Restate word for word the lines of the material below, from the line with "if i >=? in_end" to the line with "Definition copy_literal (inp", both lines included, and no others.

_____

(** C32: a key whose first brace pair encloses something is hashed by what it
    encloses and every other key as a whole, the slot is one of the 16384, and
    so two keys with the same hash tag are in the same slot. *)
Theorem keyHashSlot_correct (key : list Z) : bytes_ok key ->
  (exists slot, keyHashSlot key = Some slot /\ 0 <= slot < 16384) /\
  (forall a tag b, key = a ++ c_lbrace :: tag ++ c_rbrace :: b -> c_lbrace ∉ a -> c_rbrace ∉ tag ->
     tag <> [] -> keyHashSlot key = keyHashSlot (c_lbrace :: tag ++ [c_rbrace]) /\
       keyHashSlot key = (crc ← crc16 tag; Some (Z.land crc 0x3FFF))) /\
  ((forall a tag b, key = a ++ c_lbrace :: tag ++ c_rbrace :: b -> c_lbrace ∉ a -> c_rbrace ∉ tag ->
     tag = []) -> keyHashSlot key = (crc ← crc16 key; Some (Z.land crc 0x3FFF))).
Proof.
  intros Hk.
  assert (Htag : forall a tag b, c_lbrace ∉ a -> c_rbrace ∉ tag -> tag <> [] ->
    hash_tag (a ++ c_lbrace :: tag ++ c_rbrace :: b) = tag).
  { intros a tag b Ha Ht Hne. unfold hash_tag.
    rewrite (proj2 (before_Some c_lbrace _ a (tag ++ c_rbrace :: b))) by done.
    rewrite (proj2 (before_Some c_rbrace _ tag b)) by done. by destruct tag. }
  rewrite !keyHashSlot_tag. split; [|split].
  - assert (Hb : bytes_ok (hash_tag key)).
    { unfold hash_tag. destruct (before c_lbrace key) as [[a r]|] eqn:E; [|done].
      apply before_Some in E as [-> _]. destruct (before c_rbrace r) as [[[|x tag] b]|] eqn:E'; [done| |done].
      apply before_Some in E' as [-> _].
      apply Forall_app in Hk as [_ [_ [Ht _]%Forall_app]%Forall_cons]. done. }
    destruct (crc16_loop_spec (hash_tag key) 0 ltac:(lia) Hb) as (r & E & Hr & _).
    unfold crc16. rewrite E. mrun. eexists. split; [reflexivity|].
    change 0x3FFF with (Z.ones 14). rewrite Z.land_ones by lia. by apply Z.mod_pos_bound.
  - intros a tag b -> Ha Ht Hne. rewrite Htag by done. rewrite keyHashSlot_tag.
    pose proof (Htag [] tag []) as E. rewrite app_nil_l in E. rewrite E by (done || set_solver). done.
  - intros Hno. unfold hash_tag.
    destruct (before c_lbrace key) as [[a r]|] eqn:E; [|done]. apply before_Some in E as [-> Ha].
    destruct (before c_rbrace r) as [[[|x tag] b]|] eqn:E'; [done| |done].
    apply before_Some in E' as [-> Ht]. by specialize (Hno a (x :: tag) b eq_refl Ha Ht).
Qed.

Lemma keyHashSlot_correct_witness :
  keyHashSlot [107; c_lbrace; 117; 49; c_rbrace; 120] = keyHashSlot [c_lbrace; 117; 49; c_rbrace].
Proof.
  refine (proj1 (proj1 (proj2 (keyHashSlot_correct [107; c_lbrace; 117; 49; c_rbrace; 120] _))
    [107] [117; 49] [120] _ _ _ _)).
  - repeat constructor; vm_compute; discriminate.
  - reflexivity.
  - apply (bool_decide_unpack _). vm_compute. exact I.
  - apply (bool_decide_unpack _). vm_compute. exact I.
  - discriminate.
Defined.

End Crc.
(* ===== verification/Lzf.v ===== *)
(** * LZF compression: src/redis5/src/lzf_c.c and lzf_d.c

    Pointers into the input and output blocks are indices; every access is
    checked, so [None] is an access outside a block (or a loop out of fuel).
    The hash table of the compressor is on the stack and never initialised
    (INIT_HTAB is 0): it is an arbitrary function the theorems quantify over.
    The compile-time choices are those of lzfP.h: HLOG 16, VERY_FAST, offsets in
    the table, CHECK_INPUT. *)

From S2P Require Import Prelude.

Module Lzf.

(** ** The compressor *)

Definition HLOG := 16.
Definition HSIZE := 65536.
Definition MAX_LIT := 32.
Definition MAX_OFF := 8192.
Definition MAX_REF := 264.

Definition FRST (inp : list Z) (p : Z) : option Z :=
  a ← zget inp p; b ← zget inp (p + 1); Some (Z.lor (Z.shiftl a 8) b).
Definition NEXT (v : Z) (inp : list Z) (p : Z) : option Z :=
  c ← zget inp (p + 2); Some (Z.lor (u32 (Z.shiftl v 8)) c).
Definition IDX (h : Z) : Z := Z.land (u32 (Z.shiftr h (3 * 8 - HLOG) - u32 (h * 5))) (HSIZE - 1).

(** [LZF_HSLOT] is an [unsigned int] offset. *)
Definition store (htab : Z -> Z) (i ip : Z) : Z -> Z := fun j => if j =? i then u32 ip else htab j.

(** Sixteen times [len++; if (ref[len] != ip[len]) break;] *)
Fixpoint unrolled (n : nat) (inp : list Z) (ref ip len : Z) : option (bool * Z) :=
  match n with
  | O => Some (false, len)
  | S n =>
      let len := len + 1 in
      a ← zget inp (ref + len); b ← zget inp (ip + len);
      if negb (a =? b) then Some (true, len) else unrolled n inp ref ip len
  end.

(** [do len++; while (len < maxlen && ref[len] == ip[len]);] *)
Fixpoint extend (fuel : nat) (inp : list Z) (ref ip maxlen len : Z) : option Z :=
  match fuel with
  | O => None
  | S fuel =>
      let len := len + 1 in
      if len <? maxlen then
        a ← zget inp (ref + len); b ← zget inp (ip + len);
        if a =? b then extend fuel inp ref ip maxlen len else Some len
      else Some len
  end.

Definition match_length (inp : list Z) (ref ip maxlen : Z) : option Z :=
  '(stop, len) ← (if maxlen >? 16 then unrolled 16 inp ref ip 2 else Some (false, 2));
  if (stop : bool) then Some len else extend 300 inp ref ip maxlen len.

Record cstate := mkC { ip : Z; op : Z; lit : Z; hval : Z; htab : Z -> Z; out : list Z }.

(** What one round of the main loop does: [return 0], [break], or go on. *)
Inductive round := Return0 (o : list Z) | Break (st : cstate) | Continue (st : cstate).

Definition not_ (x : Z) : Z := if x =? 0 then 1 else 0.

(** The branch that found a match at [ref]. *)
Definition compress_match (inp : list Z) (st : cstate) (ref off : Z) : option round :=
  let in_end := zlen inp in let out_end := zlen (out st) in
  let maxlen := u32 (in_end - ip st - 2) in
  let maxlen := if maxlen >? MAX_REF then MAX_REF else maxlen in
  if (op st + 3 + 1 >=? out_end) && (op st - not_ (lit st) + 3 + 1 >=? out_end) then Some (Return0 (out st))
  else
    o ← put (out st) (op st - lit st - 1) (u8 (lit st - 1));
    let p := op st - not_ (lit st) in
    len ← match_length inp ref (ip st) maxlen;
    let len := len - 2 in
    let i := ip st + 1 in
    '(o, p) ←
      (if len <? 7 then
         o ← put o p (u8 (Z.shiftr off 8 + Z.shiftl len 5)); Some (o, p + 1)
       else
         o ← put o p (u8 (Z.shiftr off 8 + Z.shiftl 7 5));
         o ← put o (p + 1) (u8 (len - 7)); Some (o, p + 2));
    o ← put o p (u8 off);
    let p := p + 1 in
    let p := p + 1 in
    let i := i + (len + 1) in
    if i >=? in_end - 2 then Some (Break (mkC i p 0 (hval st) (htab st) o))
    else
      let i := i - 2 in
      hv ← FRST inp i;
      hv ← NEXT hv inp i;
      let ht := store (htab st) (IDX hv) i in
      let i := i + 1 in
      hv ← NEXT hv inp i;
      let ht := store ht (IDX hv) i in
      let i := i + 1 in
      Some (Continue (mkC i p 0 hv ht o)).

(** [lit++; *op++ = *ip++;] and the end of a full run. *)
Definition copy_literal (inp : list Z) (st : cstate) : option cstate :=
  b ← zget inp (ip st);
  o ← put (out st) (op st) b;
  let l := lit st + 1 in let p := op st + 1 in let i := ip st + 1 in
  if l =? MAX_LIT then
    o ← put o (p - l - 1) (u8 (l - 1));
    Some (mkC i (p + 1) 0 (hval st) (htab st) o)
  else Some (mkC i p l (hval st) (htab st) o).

_____

→ **Expected output**:
    if i >=? in_end - 2 then Some (Break (mkC i p 0 (hval st) (htab st) o))
    else
      let i := i - 2 in
      hv ← FRST inp i;
      hv ← NEXT hv inp i;
      let ht := store (htab st) (IDX hv) i in
      let i := i + 1 in
      hv ← NEXT hv inp i;
      let ht := store ht (IDX hv) i in
      let i := i + 1 in
      Some (Continue (mkC i p 0 hv ht o)).

(** [lit++; *op++ = *ip++;] and the end of a full run. *)
Definition copy_literal (inp : list Z) (st : cstate) : option cstate :=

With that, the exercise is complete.